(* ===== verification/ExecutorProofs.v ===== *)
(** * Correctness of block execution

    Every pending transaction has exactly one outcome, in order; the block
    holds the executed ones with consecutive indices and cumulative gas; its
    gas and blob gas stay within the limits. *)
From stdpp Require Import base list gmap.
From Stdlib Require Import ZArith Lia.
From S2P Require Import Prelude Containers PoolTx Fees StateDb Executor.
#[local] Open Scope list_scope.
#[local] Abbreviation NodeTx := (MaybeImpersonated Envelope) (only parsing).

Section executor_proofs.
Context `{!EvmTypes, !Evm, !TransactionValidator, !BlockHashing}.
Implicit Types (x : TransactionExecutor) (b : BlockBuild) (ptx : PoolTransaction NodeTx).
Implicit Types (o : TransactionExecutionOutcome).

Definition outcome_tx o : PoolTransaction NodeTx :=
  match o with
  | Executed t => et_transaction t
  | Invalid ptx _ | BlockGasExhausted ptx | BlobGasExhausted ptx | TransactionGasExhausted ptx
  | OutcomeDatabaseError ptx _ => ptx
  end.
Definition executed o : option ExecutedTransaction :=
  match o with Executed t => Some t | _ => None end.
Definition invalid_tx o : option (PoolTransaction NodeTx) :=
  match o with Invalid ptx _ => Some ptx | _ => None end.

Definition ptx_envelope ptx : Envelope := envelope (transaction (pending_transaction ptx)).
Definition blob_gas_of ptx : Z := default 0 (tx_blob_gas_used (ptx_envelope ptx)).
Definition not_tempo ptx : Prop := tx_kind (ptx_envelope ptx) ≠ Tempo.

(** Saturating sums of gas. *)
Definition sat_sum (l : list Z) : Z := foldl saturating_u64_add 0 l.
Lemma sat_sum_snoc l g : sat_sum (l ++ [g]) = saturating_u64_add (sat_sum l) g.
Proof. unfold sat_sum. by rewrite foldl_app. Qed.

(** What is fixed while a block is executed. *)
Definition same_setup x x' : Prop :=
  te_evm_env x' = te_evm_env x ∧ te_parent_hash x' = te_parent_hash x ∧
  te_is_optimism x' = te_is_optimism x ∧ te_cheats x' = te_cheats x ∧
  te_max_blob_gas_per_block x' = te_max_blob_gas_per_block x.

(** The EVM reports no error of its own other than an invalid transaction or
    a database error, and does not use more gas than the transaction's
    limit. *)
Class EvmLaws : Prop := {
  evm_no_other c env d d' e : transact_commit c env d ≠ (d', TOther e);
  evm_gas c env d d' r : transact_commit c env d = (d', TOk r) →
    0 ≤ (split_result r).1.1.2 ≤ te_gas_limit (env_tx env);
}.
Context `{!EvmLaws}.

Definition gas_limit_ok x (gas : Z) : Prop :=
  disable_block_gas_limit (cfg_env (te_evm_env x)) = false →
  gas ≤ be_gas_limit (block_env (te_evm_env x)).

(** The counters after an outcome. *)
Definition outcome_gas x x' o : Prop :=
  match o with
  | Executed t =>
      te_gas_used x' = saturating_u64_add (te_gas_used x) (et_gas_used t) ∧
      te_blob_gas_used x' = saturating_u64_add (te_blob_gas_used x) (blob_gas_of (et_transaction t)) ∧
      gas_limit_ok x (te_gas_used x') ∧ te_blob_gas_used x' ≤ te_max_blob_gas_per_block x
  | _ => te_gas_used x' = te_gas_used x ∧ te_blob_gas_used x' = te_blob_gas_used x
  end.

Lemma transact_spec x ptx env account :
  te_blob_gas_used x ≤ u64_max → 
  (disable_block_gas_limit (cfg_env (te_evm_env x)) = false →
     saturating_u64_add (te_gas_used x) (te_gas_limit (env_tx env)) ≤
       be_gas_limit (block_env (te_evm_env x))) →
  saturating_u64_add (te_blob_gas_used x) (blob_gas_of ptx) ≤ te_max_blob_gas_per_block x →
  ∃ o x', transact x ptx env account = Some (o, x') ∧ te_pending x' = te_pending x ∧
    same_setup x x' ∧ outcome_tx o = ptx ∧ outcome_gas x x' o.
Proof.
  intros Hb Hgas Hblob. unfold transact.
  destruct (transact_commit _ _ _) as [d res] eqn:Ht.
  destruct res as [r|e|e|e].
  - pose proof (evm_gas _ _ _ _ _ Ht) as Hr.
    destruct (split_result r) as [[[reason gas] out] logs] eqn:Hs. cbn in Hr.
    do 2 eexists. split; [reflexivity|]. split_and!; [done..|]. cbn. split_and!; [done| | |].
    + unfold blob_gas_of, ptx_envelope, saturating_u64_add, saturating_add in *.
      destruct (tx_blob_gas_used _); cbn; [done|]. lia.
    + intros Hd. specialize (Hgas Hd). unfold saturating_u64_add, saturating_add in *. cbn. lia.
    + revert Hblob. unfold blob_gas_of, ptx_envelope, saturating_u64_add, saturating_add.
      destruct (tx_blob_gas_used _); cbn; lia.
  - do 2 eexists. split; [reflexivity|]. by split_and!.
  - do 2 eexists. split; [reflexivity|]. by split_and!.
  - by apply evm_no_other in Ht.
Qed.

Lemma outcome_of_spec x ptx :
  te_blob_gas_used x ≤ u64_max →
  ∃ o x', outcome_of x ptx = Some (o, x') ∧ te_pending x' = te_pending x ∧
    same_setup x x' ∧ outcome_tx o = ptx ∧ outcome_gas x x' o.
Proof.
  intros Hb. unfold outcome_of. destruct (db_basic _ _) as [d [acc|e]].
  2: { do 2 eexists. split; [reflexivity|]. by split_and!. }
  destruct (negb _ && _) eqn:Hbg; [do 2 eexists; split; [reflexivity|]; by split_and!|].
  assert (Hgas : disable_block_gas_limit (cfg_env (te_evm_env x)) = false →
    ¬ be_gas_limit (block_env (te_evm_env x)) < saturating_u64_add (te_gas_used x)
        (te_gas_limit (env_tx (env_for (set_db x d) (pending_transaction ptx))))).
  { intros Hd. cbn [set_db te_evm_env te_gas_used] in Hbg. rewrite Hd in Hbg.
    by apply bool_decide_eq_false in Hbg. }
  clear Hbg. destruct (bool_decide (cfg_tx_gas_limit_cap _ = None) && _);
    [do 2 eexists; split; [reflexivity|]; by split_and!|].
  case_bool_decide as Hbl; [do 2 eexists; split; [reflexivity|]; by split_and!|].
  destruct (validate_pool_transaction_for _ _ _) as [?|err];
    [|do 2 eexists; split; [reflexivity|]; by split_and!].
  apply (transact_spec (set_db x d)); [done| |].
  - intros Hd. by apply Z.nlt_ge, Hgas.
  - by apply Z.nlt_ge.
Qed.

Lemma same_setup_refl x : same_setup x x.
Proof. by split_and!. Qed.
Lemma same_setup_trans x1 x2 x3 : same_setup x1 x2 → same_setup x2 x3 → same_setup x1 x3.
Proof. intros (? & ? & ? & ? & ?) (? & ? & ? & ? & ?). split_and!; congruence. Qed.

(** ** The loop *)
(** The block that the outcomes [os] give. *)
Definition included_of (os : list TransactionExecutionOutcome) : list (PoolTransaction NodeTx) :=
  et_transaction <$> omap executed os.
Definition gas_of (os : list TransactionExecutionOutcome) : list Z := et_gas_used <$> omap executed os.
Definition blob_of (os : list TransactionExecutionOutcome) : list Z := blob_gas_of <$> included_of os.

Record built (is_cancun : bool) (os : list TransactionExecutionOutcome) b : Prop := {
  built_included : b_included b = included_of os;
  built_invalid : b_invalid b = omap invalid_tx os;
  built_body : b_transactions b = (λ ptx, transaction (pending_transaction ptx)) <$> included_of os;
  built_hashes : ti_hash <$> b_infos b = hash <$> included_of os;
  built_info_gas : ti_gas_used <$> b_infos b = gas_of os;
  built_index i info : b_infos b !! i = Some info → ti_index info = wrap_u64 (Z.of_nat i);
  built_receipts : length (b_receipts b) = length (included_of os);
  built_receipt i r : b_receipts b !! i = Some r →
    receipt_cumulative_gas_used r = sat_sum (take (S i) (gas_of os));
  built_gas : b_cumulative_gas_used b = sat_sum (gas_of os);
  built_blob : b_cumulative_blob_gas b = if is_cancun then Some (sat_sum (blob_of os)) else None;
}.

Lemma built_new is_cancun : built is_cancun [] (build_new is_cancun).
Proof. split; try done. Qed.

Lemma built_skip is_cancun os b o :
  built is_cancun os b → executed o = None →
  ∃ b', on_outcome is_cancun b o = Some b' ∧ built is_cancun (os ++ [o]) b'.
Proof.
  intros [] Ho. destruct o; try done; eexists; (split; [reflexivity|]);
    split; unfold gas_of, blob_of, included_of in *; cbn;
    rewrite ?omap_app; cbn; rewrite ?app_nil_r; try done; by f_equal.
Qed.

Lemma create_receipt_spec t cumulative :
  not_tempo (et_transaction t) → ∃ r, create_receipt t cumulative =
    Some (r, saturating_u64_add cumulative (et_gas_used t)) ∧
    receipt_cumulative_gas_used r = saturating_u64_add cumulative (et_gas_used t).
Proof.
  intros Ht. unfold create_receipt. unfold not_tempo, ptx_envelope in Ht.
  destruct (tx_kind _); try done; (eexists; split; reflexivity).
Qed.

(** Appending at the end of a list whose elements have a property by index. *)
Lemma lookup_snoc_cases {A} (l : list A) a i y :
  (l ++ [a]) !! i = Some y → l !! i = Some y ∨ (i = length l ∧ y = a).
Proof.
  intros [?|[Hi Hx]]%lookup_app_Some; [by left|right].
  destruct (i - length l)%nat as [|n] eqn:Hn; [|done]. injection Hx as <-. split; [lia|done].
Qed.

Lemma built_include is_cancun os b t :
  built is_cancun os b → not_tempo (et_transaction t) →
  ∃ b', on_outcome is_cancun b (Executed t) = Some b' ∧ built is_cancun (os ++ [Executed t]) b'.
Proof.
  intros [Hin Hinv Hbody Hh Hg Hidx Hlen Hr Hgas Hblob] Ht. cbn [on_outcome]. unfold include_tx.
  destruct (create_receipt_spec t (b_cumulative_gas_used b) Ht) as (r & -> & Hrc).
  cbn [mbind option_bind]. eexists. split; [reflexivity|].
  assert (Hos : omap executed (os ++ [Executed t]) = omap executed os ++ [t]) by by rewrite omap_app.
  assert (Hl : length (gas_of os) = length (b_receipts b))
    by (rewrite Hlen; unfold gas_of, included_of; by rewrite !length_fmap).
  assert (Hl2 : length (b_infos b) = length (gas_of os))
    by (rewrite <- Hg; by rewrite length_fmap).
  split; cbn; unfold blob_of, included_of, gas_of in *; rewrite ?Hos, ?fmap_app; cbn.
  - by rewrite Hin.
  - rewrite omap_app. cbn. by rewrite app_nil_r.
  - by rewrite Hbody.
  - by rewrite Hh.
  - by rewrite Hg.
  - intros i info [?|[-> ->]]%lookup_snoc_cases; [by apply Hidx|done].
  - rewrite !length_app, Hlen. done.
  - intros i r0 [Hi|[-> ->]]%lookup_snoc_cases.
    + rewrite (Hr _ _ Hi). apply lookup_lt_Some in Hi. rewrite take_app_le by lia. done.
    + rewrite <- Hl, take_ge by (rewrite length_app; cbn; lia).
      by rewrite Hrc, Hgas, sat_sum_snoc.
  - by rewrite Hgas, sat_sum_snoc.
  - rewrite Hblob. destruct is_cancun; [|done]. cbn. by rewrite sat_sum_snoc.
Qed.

==

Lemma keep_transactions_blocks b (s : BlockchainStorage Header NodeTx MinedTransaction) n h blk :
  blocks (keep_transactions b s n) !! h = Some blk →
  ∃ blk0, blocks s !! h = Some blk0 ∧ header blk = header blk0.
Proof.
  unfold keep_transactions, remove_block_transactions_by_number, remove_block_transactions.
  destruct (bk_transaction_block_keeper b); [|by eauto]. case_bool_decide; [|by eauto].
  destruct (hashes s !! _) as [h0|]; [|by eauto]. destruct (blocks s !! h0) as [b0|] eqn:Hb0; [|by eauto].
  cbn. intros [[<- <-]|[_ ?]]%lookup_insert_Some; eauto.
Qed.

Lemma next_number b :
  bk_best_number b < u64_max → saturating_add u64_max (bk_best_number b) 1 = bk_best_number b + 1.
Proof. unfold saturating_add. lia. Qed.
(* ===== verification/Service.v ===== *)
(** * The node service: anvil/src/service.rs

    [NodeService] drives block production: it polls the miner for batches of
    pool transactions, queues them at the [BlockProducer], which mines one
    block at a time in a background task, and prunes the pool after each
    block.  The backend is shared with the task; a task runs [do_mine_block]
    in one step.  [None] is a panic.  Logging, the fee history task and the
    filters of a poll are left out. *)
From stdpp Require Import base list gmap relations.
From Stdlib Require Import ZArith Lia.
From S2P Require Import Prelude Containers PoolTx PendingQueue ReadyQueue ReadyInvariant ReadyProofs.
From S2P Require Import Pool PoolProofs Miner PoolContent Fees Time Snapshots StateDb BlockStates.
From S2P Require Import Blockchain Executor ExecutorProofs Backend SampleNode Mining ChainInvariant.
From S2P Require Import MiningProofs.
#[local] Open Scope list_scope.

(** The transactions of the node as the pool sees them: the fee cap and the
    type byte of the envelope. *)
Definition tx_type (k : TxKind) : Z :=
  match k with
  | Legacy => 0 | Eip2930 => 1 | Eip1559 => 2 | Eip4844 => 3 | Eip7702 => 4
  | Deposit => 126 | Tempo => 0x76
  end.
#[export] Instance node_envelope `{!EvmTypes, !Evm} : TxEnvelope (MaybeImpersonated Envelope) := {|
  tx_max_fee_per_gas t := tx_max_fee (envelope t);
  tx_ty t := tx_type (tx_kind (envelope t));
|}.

About this exercise:
Look through the records and copy down every line that holds "Context".

Final answer:
Context `{!EvmTypes, !Evm, !TransactionValidator, !BlockHashing}.
Context `{!EvmLaws}.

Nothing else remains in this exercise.